I wasn't there. I don't know what happened in that Texas Emergency Room, when Thomas Duncan arrived, symptomatic for Ebola, and was sent home with the proverbial 'take two aspirins and call me in the morning' advice. But as the events unfolded, they suggested the GOMER scenario to me.
I am not a physician. I am also not a judge, and as such, I try not to be judgmental- a difficult task these days. But the events in Texas around the initial ER appearance of Thomas Duncan, whose Ebola symptoms were missed at that Texas ER, resonate strongly with my experience as a professional in the field of human services, and who has had a lot dealings with hospital ER's.
In another life, I spent five years doing emergency mental health outreach work in Buffalo- literally talking people off the ledge, or doing hostage negotiations- or trying to convince people having acute mental health crises to seek help. I spent another 12 years running a homeless shelter. In the course of both jobs, I had a ton of interaction with hospital emergency rooms- in fact, I was a licensed EMT for a few years, because we saw some many medical issues in the population that I felt CPR and First Aid just wasn't enough.

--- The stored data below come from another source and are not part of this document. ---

(* ===== verification/Rules.v ===== *)
(** * guardrails/rules.py: the architecture rules

    A scan is a function of the tree: its Python and other files with their text, its
    directories, and the baseline and approvals read from it.  The parser [ast.parse],
    [json.loads], sha-256 and [repr] are parameters; a file's text is Latin-1. *)

From stdpp Require Import gmap pretty.
From S2P Require Export Regex Sql PyValue Version Text.
Open Scope string_scope.
Open Scope list_scope.

Definition CORE_DIR : string := "core".
Definition CONTRACTS_DIR : string := "contracts".
Definition APP_DIR : string := "apps".
Definition PLUGIN_DIR : string := "plugins".
Definition GATEWAY_DIR : string := "gateway".
Definition KERNEL_DIRS : list string := [CORE_DIR; CONTRACTS_DIR; GATEWAY_DIR].
Definition SKIP_DIR_NAMES : list string :=
  [".git"; "__pycache__"; ".pytest_cache"; "node_modules"; ".venv"; "venv"; "guardrails";
   ".mypy_cache"; ".ruff_cache"; "build"; "dist"; ".eggs"].

Record Violation := MkViolation { vi_rule : string; vi_path : string; vi_line : Z; vi_detail : string }.

(** ** Python's syntax trees

    [before], [body] and [after] are the children of a node in the order of its fields;
    [body] is the field of that name where it is a list. *)

Inductive NodeKind :=
| Module_ | ClassDef (name : string) | FunctionDef (name : string) | AsyncFunctionDef (name : string)
| Import (names : list string) | ImportFrom (module : option string) (level : Z) (names : list string)
| Expr | StrConstant | Return | Raise | Continue | Break | OtherNode (class : string).
Inductive Node :=
  MkNode (kind : NodeKind) (lineno : Z) (end_lineno : option Z) (before body after : list Node).

Definition nd_kind (n : Node) : NodeKind := match n with MkNode k _ _ _ _ _ => k end.
Definition nd_lineno (n : Node) : Z := match n with MkNode _ l _ _ _ _ => l end.
Definition nd_end_lineno (n : Node) : option Z := match n with MkNode _ _ e _ _ _ => e end.
Definition nd_body (n : Node) : list Node := match n with MkNode _ _ _ _ b _ => b end.
Definition children (n : Node) : list Node := match n with MkNode _ _ _ l b r => l ++ b ++ r end.

Fixpoint depth (n : Node) : nat :=
  match n with
  | MkNode _ _ _ l b r =>
      S (Nat.max (list_max (depth <$> l)) (Nat.max (list_max (depth <$> b)) (list_max (depth <$> r))))
  end.
(** [ast.walk(tree)]: breadth first. *)
Fixpoint walk_levels (n : nat) (level : list Node) : list Node :=
  match n with O => [] | S n' => level ++ walk_levels n' (level ≫= children) end.
Definition walk (tree : Node) : list Node := walk_levels (depth tree) [tree].

Definition class_name (k : NodeKind) : string :=
  match k with
  | Module_ => "Module" | ClassDef _ => "ClassDef" | FunctionDef _ => "FunctionDef"
  | AsyncFunctionDef _ => "AsyncFunctionDef" | Import _ => "Import" | ImportFrom _ _ _ => "ImportFrom"
  | Expr => "Expr" | StrConstant => "Constant" | Return => "Return" | Raise => "Raise"
  | Continue => "Continue" | Break => "Break" | OtherNode c => c
  end.

(** ** Text *)

(** [line.find("#")] splits a line into its code and its comment. *)
Fixpoint code_of (line : string) : string :=
  match line with
  | String c s => if bool_decide (c = "#"%char) then EmptyString else String c (code_of s)
  | EmptyString => EmptyString
  end.
Definition comment_of (line : string) : string := str_drop (String.length (code_of line)) line.
Definition rstrip (s : string) : string := str_rev (lstrip (str_rev s)).

Definition enumerate1 {A} (l : list A) : list (Z * A) := imap (λ i x, (Z.of_nat (S i), x)) l.

Fixpoint path_leb (p q : list string) : bool :=
  match p, q with
  | [], _ => true
  | _ :: _, [] => false
  | x :: p', y :: q' => if bool_decide (x = y) then path_leb p' q' else String.leb x y
  end.
Definition path_le (p q : list string) : Prop := path_leb p q = true.
#[export] Instance path_le_dec : RelDecision path_le.
Proof. intros p q. unfold path_le. apply _. Defined.
(** Files in the order of their paths. *)
Definition file_le (f g : list string * string) : Prop := path_le (fst f) (fst g).
#[export] Instance file_le_dec : RelDecision file_le.
Proof. intros f g. unfold file_le. apply _. Defined.

Definition has_prefix (base path : list string) : option (list string) :=
  match relative_to base path with Some [] => None | below => below end.
Definition name_of (path : list string) : string := List.last path EmptyString.
Definition parent (path : list string) : list string := removelast path.

(** A dict of lists: [d.setdefault(k, []).append(v)]. *)
Fixpoint push {A} (k : string) (v : A) (d : list (string * list A)) : list (string * list A) :=
  match d with
  | [] => [(k, [v])]
  | (k', vs) :: d' => if bool_decide (k = k') then (k', vs ++ [v]) :: d' else (k', vs) :: push k v d'
  end.

(** ** Names *)

Definition FORBIDDEN_KERNEL_TOKENS : list string :=
  ["orfs"; "orfs_agent"; "orfs-agent"; "a2_orfo"; "a2-orfo"; "rtlscout"; "rtl_scout"; "agenticpd"; "edacraft";
   "implcraft"; "dplevolve"; "orassistant"; "posteda"; "closer_bench"; "statetune"; "taiwei"; "sky130";
   "nangate45"; "asap7"; "openroad"; "yosys"; "verilator"; "klayout"; "iverilog"; "opensta"; "netgen"].
Definition AMBIGUOUS_KERNEL_TOKENS : list string := ["make"; "magic"].
Definition PLATFORM_NAMESPACE_PREFIXES : list string := ["openroad_platform"; "openroad-platform"].

Definition is_ident (c : ascii) : bool := is_alnum c || one_of "_" c.
Definition _IDENTIFIER_RE : re := Seq (Chr is_ident) (Star (Chr (λ c, is_ident c || one_of ".-" c))).
Definition _TOKEN_RE (token : string) : re :=
  seqs [Look (λ c _, negb (prev_is is_ident c)); lit_ci token; Look (λ _ s, negb (next_is is_ident s))].

Definition _is_platform_namespace (identifier : string) : bool :=
  existsb (λ prefix, startswith prefix (lower identifier)) PLATFORM_NAMESPACE_PREFIXES.

Definition _enclosing_identifier (line : string) (start stop : nat) : string :=
  match List.find (λ m, (fst m <=? start)%nat && (stop <=? fst m + String.length (snd m))%nat)
                  (find_all _IDENTIFIER_RE line) with
  | Some m => snd m
  | None => String.substring start (stop - start) line
  end.

Definition is_owner (k : NodeKind) : bool :=
  match k with Module_ | ClassDef _ | FunctionDef _ | AsyncFunctionDef _ => true | _ => false end.
(** The first and the last line of a node's docstring. *)
Definition docstring (n : Node) : option (Z * Z) :=
  if is_owner (nd_kind n) then
    match nd_body n with
    | MkNode Expr _ _ (c :: _) _ _ :: _ =>
        match nd_kind c with
        | StrConstant =>
            Some (nd_lineno c, match nd_end_lineno c with Some e => if (e =? 0)%Z then nd_lineno c else e
                               | None => nd_lineno c end)
        | _ => None
        end
    | _ => None
    end
  else None.
Definition _docstring_lines (tree : Node) : list (Z * Z) := omap docstring (walk tree).
Definition in_lines (lineno : Z) (lines : list (Z * Z)) : bool :=
  existsb (λ r, (fst r <=? lineno)%Z && (lineno <=? snd r)%Z) lines.

Definition _ADAPTER_FILE_RE : re := seqs [Alt (lit "_adapter") (lit "_plugin"); lit ".py"; text_end].
Definition _SQLITE_CONNECT_RE : re := seqs [lit "sqlite3.connect"; blanks; lit "("].
Definition KERNEL_DB_NAMES : list string :=
  ["runtime.db"; "agent-traces.db"; "identity.db"; "provenance.db"; "core.db"].
Definition APP_ALLOWED_PLATFORM_IMPORTS : list string :=
  ["openroad_platform_contracts"; "openroad_platform_client"].
Definition APP_PACKAGE_PREFIX : string := "openroad_app_".
Definition KERNEL_PACKAGE_PREFIX : string := "openroad_platform_".

(** [module.split(".")[0]] *)
Definition top_of (module : string) : string := List.hd EmptyString (split_on "." module).

(** ** G11: what the defensive patterns match *)

Record AntiPattern := MkAntiPattern { ap_name : string; ap_regex : re; ap_why : string }.
Definition ANTI_PATTERNS : list AntiPattern :=
  [MkAntiPattern "sys-path-hack"
     (seqs [word_boundary; lit "sys.path."; Alt (lit "insert") (lit "append"); blanks; lit "("])
     "reaching across package boundaries by mutating sys.path";
   MkAntiPattern "silent-except"
     (seqs [lit "except"; blanks1; lit "Exception"; blanks; lit ":"; blanks; Alt (lit "pass") (lit "..."); blanks;
            text_end])
     "swallowing an exception hides a real failure";
   MkAntiPattern "bare-except" (seqs [lit "except"; blanks; lit ":"; blanks; text_end])
     "a bare except also catches KeyboardInterrupt and SystemExit";
   MkAntiPattern "legacy-switch"
     (seqs [word_boundary; alts [lit "use_legacy"; lit "legacy_mode"; lit "compat_mode"; lit "enable_legacy"];
            word_boundary])
     "a compatibility switch keeps a dead path alive forever"].
Definition LEGACY_NAME_SEGMENTS : list string := ["legacy"; "compat"; "deprecated"; "obsolete"].

Definition legacy_name_hits (code : string) : list string :=
  List.filter (λ identifier, existsb (λ seg, bool_decide (seg ∈ LEGACY_NAME_SEGMENTS))
                               (List.filter (λ seg, negb (str_empty seg)) (split_on "_" (lower identifier))))
    (snd <$> find_all _IDENTIFIER_RE code).

Definition _is_quarantine_path (rel : string) : bool := startswith "archive/" rel || startswith "v1/" rel.

Definition _TERMINAL (k : NodeKind) : bool :=
  match k with Return | Raise | Continue | Break => true | _ => false end.

(** ** G13: concerns *)

Record Concern := MkConcern { co_pattern : re; co_per_file : bool }.
Definition SINGLETON_CONCERNS : list (string * Concern) :=
  [("sha256-digest", MkConcern
      (seqs [lit "def"; blanks1;
             NotAhead (Seq (alts [lit "validate"; lit "check"; lit "assert"; lit "require"; lit "is"]) (lit "_"));
             Star (Chr is_word); lit "sha256"; Star (Chr is_word); blanks; lit "("]) false);
   ("json-response-envelope", MkConcern
      (seqs [lit "def"; blanks1; Star (Chr is_word); alts [lit "json_response"; lit "_json"; lit "respond"; lit "reply"];
             blanks; lit "("]) false);
   ("route-dispatcher", MkConcern
      (seqs [lit "def"; blanks1; lit "do_"; Alt (lit "GET") (lit "POST"); blanks; lit "("]) true)].

Definition _is_test_path (rel : string) : bool :=
  let parts := split_on "/" rel in
  bool_decide ("tests" ∈ parts) || bool_decide ("fixtures" ∈ parts)
  || bool_decide (List.last parts EmptyString = "smoke.py").

Definition _concern_zone (rel : string) : string :=
  match split_on "/" rel with
  | first :: second :: _ =>
      if bool_decide (first = "plugins") then "plugin:" +:+ second
      else if bool_decide (first = "apps") then "app:" +:+ second else "platform"
  | _ => "platform"
  end.

(** ** G14: the change budget *)

Definition MAX_LAYERS_PER_CHANGE : nat := 1.

Definition _layer_of (rel : string) : string :=
  let parts := split_on "/" rel in
  let first := List.hd EmptyString parts in
  if bool_decide (first ∈ ["core"; "gateway"]) then "kernel"
  else match parts with
       | _ :: second :: _ =>
           if bool_decide (first = "apps") then "app:" +:+ second
           else if bool_decide (first = "plugins") then "plugin:" +:+ second else first
       | _ => first
       end.

Definition exempt (rel : string) : bool := startswith "docs/" rel || startswith "guardrails/" rel.
Definition layers_of (changed_files : list string) : list (string * list string) :=
  fold_left (λ layers rel, if exempt rel then layers else push (_layer_of rel) rel layers) changed_files [].

Definition change_budget_violations (changed_files : list string) : list Violation :=
  let layers := layers_of changed_files in
  if (length layers <=? MAX_LAYERS_PER_CHANGE)%nat then []
  else
    let sorted := merge_sort (λ x y, String.le (fst x) (fst y)) layers in
    let summary := str_join "; " ((λ kv, fst kv +:+ " (" +:+ pretty (length (snd kv)) +:+ " files)") <$> sorted) in
    [MkViolation "G14" (str_join ", " (fst <$> sorted)) 0
       ("this change spans " +:+ pretty (length layers) +:+ " layers: " +:+ summary
        +:+ ". A change must touch one layer only.")].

In my time as an Outreach worker, I did over 1,400 visits to individuals in the community who were in crisis. We often brought people with mental health and existing medical issues into the ER. And invariably, the poor, people with mental illness, minorities had a different experience than you or I have at the ER- I saw it play out many dozens of times. Often, they wait for service. For hours. And some of the medical staff greet them and treat them with condescension, not compassion. And when they get services... well, let me share some examples.
I once brought in a young woman who was a brutal self-mutilator; and watched the staff stitch her up without the use of anesthesia. Another time, I got a call from a local ER that one of the people staying at our shelter had gotten intoxicated and fallen, striking his head, would I come and get him. I did. When I got him back to the shelter, and examined his wound, I noticed the injury was peppered with what look grains of sand; and it was still bleeding, despite being stitched. I took him to another ER; and was told that the grains of sad were actually bone- parts of his skull- that had not been cleaned out of the wound before stitching. I saw this happen time and again to people I brought in. It never happened to me personally, or to any of my own kids when we needed ER services.
I have a good friend, a physician- I asked him about what I had seen- the kind of treatment some of these folks were getting in the ER's. He explained to me that the people I was bringing into the ER were called 'GOMER's' by some ER staff. The acronym means "Get Out of My Emergency Room". He explained that these people- because they drink, or hurt themselves, are looked on by some medical staff as people who create their own problems- that they 'make work' for the staff of the ER, who then treat proceed to treat them accordingly. A far cry from the Hippocratic Oath, but I saw it with my own eyes. It did not occur with the majority of medical staff; but it did occur often, and with all levels of hospital personnel- from the intake admins to the nurse, doc's- even custodians.
Fast forward to Texas, and what was running through my head when I read the story of Duncan's first attempt to get treatment.
The guy shows up, symptomatic. It was clear from the history that he gave that anyone who had been reading the newspapers could tell he was at risk for Ebola- and yet he was patted on the back and sent home. My first thought when I read that was that he had been treated like a "GOMER". He fit the criteria, certainly. A person of color, with a foreign accent. Poor. Immigrant. Unlikely to pay for treatment.
GOMER.
Perhaps he was perceived by the hospital staff as 'less than,' and perhaps he was treated as such by some staff- enough to compromise the existing protocols for dealing with a human being, let alone one so clearly at risk for Ebola.
I'm not playing the 'race card' here because in my experience, this isn't about race. It's about seeing each human being as a person, it's about the obligation ER staff undertake as medical professionals to do no harm- it's about doing what you are trained to do, because regardless of the circumstances, you have committed to an obligation to serve. Again, let me be clear- this GOMER dynamic is not universal in ER's, but it is pervasive. I saw it many times, both in New York, and in Massachusetts.
I've seen the ubiquitous echo chamber posts blaming President Obama for the presence of Ebola on US soil- as if American Exceptionalism would serve as a shield from a toxic virus, if only the President did his job. My thinking is that all the training and precautions in the world won't work, if people continue to see patients and their issues through their own biases and filters. And that, in the end, is my take on what happened.
I don't know what happened in that ER, but it sure looks like a scene I witnessed a lot in my professional life.